His untold stories of Iraq include a day at Saddam's mine fields on the border between Kurdistan and Iraq. The 30
million mines behind lines of red flags printed with skull-and-crossbones symbols were being removed by workers paid $10 a
day. He spent Christmas Eve with U.S. soldiers listening to gunfire and helicopters and visited an Iraqi hospital for mine
victims where children sit with faces, legs and arms melted by the mines' sulfuric acid.
He finds a civilian bomb
shelter hit by a U.S. laser-guided, bunker-busting, smart bomb during the first Gulf War. The shelter was lined with three
layers of 6-foot-thick, reinforced concrete. There were 345 people inside. "The heat was so great when it detonated it literally
seared people to the walls. It burned them so bad you could see the outlines of people. It's ghastly. It's like the shadow
of a ghost." The shelter now contains gravestones, photos of victims and a clock set at the time of the explosion. "It's just
one person's perspective," Shiley says of his film. "I didn't try to push an agenda. It's my personal experience. It's disturbing.
It's sad. There are people out there who don't want to think. They want to think that everything we (the U.S.) touch turns
to gold. "We're trying to make a neutral film. It's so messed up over there. We are our own worst enemy in so many ways."
Shiley believes he has a better perspective on what is going on in Iraq than most soldiers stationed there. "I respect
the soldiers. I was embedded with them for two weeks, wore the uniform of the military and trained to be a gunner on a tank.
Even so, I'll tell you that so many of them don't understand Iraqi culture. "Few speak two words of the language and the vast
majority never get off the base, never get around the people. They just don't do that. They're up in a tank or in a unit sweeping
for insurgents -- although the people that do that are a very small part of what they do over there. Most know relatively
little about the country and may or may not have met an Iraqi."
Shiley says response to "Inside Iraq: The Untold Stories"

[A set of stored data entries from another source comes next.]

Lemma keys_injective (a b : string) : (a ++ ".keys" = b ++ ".keys")%string -> a = b.
Proof.
  revert b. induction a as [|x a IH]; intros [|y b] E; [done| | |].
  1, 2: apply (f_equal String.length) in E; cbn [String.append String.length] in E;
    rewrite string_length_app in E; cbn [String.length] in E; lia.
  cbn [String.append] in E. injection E as -> E. f_equal. by apply IH.
Qed.

Lemma wallet_list_names_witness :
  exists names, map (fun n => n ++ ".keys")%string names = ["alice.keys"; "bob.keys"]%string /\
    replies (o_trace (run two_wallets (DashboardServer.api_wallet_list linux_host) DashboardServer.init_vars [])) =
    [(200, json (obj ["wallets" ::= VArr (map VStr names); "current" ::= VNull]))]%Z.
Proof.
  destruct (wallet_list_names (WalletServer0 := DashboardServer.wallet_server linux_host) two_wallets
    ["alice"; "alice.keys"; "bob.keys"; "notes.txt"]%string DashboardServer.init_vars [])
    as (names & Hn & _ & Hr); [reflexivity| |by exists names].
  intros n Hn. repeat (apply elem_of_cons in Hn as [E|Hn]); [..|by apply elem_of_nil in Hn].
  - pose proof (endsWith_app ".keys" n) as He. by rewrite E in He.
  - by apply (keys_injective n "alice") in E as ->.
  - by apply (keys_injective n "bob") in E as ->.
  - pose proof (endsWith_app ".keys" n) as He. by rewrite E in He.
Defined.

Lemma strip_prefix_long p s t :
  strip_prefix p s = None -> String.length p <= String.length s -> strip_prefix p (s ++ t) = None.
Proof.
  revert s. induction p as [|a p IH]; intros [|c s]; simpl; try done; [lia|].
  destruct (Ascii.eqb a c); [|done]. intros H Hl. apply IH; [done|lia].
Qed.

Lemma replace_first_inner p a t :
  occurs_early p a = false -> replace_first p "" (a ++ p ++ t) = (a ++ t)%string.
Proof.
  induction a as [|c a IH]; simpl.
  - intros _. destruct p as [|x p]; simpl; [by destruct t|]. by rewrite Ascii.eqb_refl, strip_prefix_app.
  - destruct (strip_prefix p (String c (a ++ p))) eqn:E; [done|]. intros H.
    assert (strip_prefix p (String c (a ++ p ++ t)) = None) as ->; [|by rewrite IH].
    rewrite <- string_app_assoc. apply (strip_prefix_long p (String c (a ++ p)) t E).
    cbn [String.length]. rewrite string_length_app. lia.
Qed.

(** C31: A wallet whose name has [.keys] in it, but not at its end, is listed under another
    name: the first occurrence is removed, not the extension, so the wallet
    [a.keysb] is listed as [ab.keys]. *)
Theorem wallet_list_mangles (a b : string) :
  occurs_early ".keys" a = false -> endsWith ".keys" (a ++ ".keys" ++ b) = false ->
  let name := (a ++ ".keys" ++ b)%string in
  exists shown, wallet_names [name ++ ".keys"]%string = [shown] /\
    shown = ((a ++ b) ++ ".keys")%string /\ shown <> name.
Proof.
  intros Ha Hend name. exists ((a ++ b) ++ ".keys")%string. split_and!; [|done|].
  - unfold wallet_names, name. cbn [List.filter]. rewrite endsWith_app. cbn [map].
    by rewrite !string_app_assoc, replace_first_inner.
  - unfold name. intros E. rewrite <- E, endsWith_app in Hend. done.
Qed.

Lemma wallet_list_mangles_witness :
  wallet_names ["old.keys.bak.keys"]%string = ["old.bak.keys"]%string.
Proof.
  destruct (wallet_list_mangles "old" ".bak") as (shown & Hs & -> & _); [reflexivity..|exact Hs].
Defined.

(** ** The current wallet *)

(** [currentWalletName] is read back as it was assigned, and starting the wallet
    RPC leaves it alone. *)
Class WalletLaws (S : Type) `{!WalletServer S} : Prop := {
  get_set_wallet : forall name (s : S), get_wallet (set_wallet name s) = name;
  start_keeps : forall E (s : S) tr, get_wallet (o_state (run E start_wallet_rpc s tr)) = get_wallet s
}.

#[export] Instance dashboard_wallet_laws H :
  WalletLaws DashboardServer.vars (WalletServer0 := DashboardServer.wallet_server H).
Proof.
  split; [done|]. intros E s tr. simpl. unfold DashboardServer.startWalletRpc. cbn [bind gets run].
  destruct (DashboardServer.walletRpcProcess s); [done|]. cbn [bind exists_sync sys run].
  destruct (on_sys _ _ _); [|done]. cbn [negb bind spawn run]. by destruct (on_sys _ _ _).
Qed.

#[export] Instance plain_wallet_laws C :
  WalletLaws PlainServer.vars (WalletServer0 := PlainServer.wallet_server C).
Proof.
  split; [done|]. intros E s tr. simpl. unfold PlainServer.startWalletRpc. cbn [bind gets run].
  destruct (PlainServer.walletRpcProcess s); [done|]. cbn [bind spawn run]. by destruct (on_sys _ _ _).
Qed.

(** What a call to the wallet RPC comes to: an exception, a wait without end, or
    the parsed answer. *)
Definition answer_data (F : fetcher) (a : jserr + http_response) : result val :=
  match a with
  | inl e => Thrown e
  | inr r =>
      if f_whole F && negb (rs_complete r) then Pending
      else match rs_json r with inl e => Thrown e | inr data => Value data end
  end.

(** What the wallet RPC decided: JSON-RPC reports a refusal as an [error]. *)
Inductive verdict := Accepted | Refused | Failed.

Definition judge (answer : result val) : verdict :=
  match answer with
  | Value data =>
      match get data "error" with
      | inr e => if truthy e then Refused else Accepted
      | inl _ => Refused
      end
  | _ => Failed
  end.

(** The requests that change which wallet the wallet RPC has open. *)
Inductive command :=
| Create (name password : string)
| Open (name password : string)
| Restore (name password seed : string)
| Close.

(** The specification: what the wallet RPC accepts takes effect, and nothing else
    does. *)
Definition track (c : command) (v : verdict) (current : val) : val :=
  match v with
  | Accepted =>
      match c with
      | Create name _ | Open name _ | Restore name _ _ => str name
      | Close => VNull
      end
  | Refused | Failed => current
  end.

Definition valid (c : command) : Prop :=
  match c with
  | Create name _ => name <> ""%string /\ (Z.of_nat (String.length name) < 2 ^ 53)%Z
  | Open name _ => name <> ""%string
  | Restore name _ seed => name <> ""%string /\ seed <> ""%string
  | Close => True
  end.

Section Tracking.
Context {S : Type} `{!WalletServer S} `{!WalletLaws S}.

Definition perform (c : command) : prog S unit :=
  match c with
  | Create name password =>
      Wallet.api_wallet_create ["name" ::= str name; "password" ::= str password]
  | Open name password => open_wallet (str name) (str password)
  | Restore name password seed =>
      Wallet.api_wallet_restore ["name" ::= str name; "password" ::= str password; "seed" ::= str seed]
  | Close => Wallet.api_wallet_close
  end.

(** The call each of them makes. *)
Definition command_rpc (c : command) : http_request :=
  post_json WALLET_RPC
    match c with
    | Create name password => rpc_body "create_wallet"
        (obj ["filename" ::= str name; "password" ::= or_else (str password) (str "");
              "language" ::= str "English"])
    | Open name password => rpc_body "open_wallet"
        (obj ["filename" ::= str name; "password" ::= or_else (str password) (str "")])
    | Restore name password seed => rpc_body "restore_deterministic_wallet"
        (obj ["filename" ::= str name; "password" ::= or_else (str password) (str "");
              "seed" ::= str seed; "restore_height" ::= vint 0; "language" ::= str "English"])
    | Close => rpc_body "close_wallet" (obj [])
    end.

(** The verdict on a request made after the trace. *)
Definition verdict_on (E : env) (tr : trace) (r : http_request) : verdict :=
  judge (answer_data wallet_fetch (on_async E tr (Fetch (f_request wallet_fetch r)))).

(** The verdict on a command: all but [Close] start the wallet RPC first, if it
    does not run, and fail where that fails. *)
Definition command_verdict (E : env) (c : command) (s : S) (tr : trace) : verdict :=
  match c with
  | Close => verdict_on E tr (command_rpc c)
  | _ =>
      let o := run E start_wallet_rpc s tr in
      match o_result o with
      | Value _ => verdict_on E (o_trace o) (command_rpc c)
      | _ => Failed
      end
  end.

(** Programs that assign no variable. *)
Definition readonly {A} (p : prog S A) : Prop := forall E s tr, o_state (run E p s tr) = s.

Lemma readonly_bind {A B} (p : prog S A) (f : A -> prog S B) :
  readonly p -> (forall a, readonly (f a)) -> readonly (bind p f).
Proof.
  intros Hp Hf E s tr. rewrite run_bind. specialize (Hp E s tr). cbv zeta.
  destruct (o_result _); simpl; [|done..]. by rewrite Hf.
Qed.

Lemma readonly_lift {A} (r : jserr + A) : readonly (lift r).
Proof. by intros E s tr; destruct r. Qed.

Lemma readonly_respond code v : readonly (respond code v).
Proof. by intros E s tr. Qed.

Lemma run_rpc {B} E method params (f : val -> prog S B) s tr :
  exists tr', run E (bind (walletRpc wallet_fetch method params) f) s tr =
    match answer_data wallet_fetch (on_async E tr
            (Fetch (f_request wallet_fetch (post_json WALLET_RPC (rpc_body method params))))) with
    | Thrown e => Outcome s tr' (Thrown e) []
    | Pending => Outcome s tr' Pending []
    | Value data => run E (f data) s tr'
    end.
Proof.
  unfold walletRpc, call_json, do_fetch, fetch, body_json, answer_data. cbn [bind run].
  destruct (on_async _ _ _) as [e|r]; cbn [lift bind run]; [by eexists|].
  destruct (_ && _); cbn [bind run]; [by eexists|].
  destruct (rs_json r); cbn [lift bind run]; by eexists.
Qed.

Lemma readonly_rpc method params : readonly (walletRpc wallet_fetch method params).
Proof.
  intros E s tr. destruct (run_rpc E method params Ret s tr) as [tr' Hr].
  rewrite run_bind in Hr. cbv zeta in Hr.
  destruct (o_result (run E (walletRpc _ _ _) s tr)) eqn:Eo; destruct (answer_data _ _);
    injection Hr; auto.
Qed.

(** The state after a guarded call: what the guarded continuation left, or the
    state before it. *)
Lemma state_after_rpc E method params (f : val -> prog S unit) (h : jserr -> prog S unit) s tr :
  (forall e, readonly (h e)) ->
  exists tr', o_state (run E (try_catch (bind (walletRpc wallet_fetch method params) f) h) s tr) =
    match answer_data wallet_fetch (on_async E tr
            (Fetch (f_request wallet_fetch (post_json WALLET_RPC (rpc_body method params))))) with
    | Value data => o_state (run E (f data) s tr')
    | _ => s
    end.
Proof.
  intros Hh. destruct (run_rpc E method params f s tr) as [tr' Hr]. exists tr'.
  rewrite run_try, Hr. cbv zeta. destruct (answer_data _ _) as [data|e|]; simpl; [|apply Hh|done].
  destruct (o_result _); [done| |done]. simpl. apply Hh.
Qed.

Lemma unless_error_state E data name (k : prog S unit) s tr :
  readonly k ->
  get_wallet (o_state (run E (unless_error data (modify (set_wallet name) ;;; k)) s tr)) =
  match judge (Value data) with Accepted => name | _ => get_wallet s end.
Proof.
  intros Hk. unfold unless_error, jget, judge. destruct (get data "error") as [e|e]; simpl; [done|].
  destruct (truthy e); simpl; [done|]. rewrite Hk. apply get_set_wallet.
Qed.
End Tracking.

Ltac readonly_paths :=
  repeat first [apply readonly_rpc | apply readonly_respond | apply readonly_lift | apply readonly_bind; [|intros ?]].

Lemma nonempty_truthy name : name <> ""%string -> truthy (str name) = true.
Proof. by destruct name. Qed.

Section Commands.
Context {S : Type} `{!WalletServer S} `{!WalletLaws S}.

(** The common shape of create, open and restore once the checks have passed. *)
Lemma guarded_command E method params name (k : val -> prog S unit) s tr :
  (forall data, readonly (k data)) ->
  get_wallet (o_state (run E
    (try_catch (start_wallet_rpc ;;; let* data := walletRpc wallet_fetch method params in
                unless_error data (modify (set_wallet name) ;;; k data))
       (fun e => respond 500 (error_body e))) s tr)) =
  let o := run E start_wallet_rpc s tr in
  match match o_result o with
        | Value _ => verdict_on E (o_trace o) (post_json WALLET_RPC (rpc_body method params))
        | _ => Failed
        end with
  | Accepted => name
  | _ => get_wallet s
  end.
Proof.
  intros Hk. pose proof (start_keeps E s tr) as Hs. cbv zeta.
  set (rest := let* data := walletRpc wallet_fetch method params in _).
  assert (Hrest : forall s1 tr1, get_wallet (o_state (run E (try_catch rest (fun e => respond 500 (error_body e))) s1 tr1)) =
    match verdict_on E tr1 (post_json WALLET_RPC (rpc_body method params)) with
    | Accepted => name | _ => get_wallet s1 end).
  { intros s1 tr1. unfold rest, verdict_on.
    edestruct (state_after_rpc (S := S) E method params) as [tr' ->]; [intros e; apply readonly_respond|].
    destruct (answer_data _ _) as [data|e|]; [by apply unless_error_state|done..]. }
  specialize (Hrest (o_state (run E start_wallet_rpc s tr)) (o_trace (run E start_wallet_rpc s tr))).
  rewrite run_try in Hrest. rewrite run_try, run_bind. cbv zeta in *.
  rewrite <- Hs. destruct (o_result (run E start_wallet_rpc s tr)); cbn [o_result o_state]; [|done..].
  cbn [o_result add_tasks o_state o_tasks o_trace] in *.
  destruct (o_result (run E rest _ _)); cbn [o_state add_tasks] in *; exact Hrest.
Qed.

has been polarized at the universities and colleges he has visited. In one place, a Vietnam veteran jumped on stage screaming
and cursing Shiley and his film. He had to be removed by security guards. Other times, he says, people bought the video before
the show and demanded their money back afterward. Others have approached him with tears in their eyes saying it's the greatest
thing they've ever seen. He is entering the film at the Sundance and Cannes film festivals.
He is planning a new film
about the civil war in Sudan, Africa. "I feel I've done something far greater than I ever thought," says Shiley. "I'm just
one guy and his camera ... I just shot what I saw."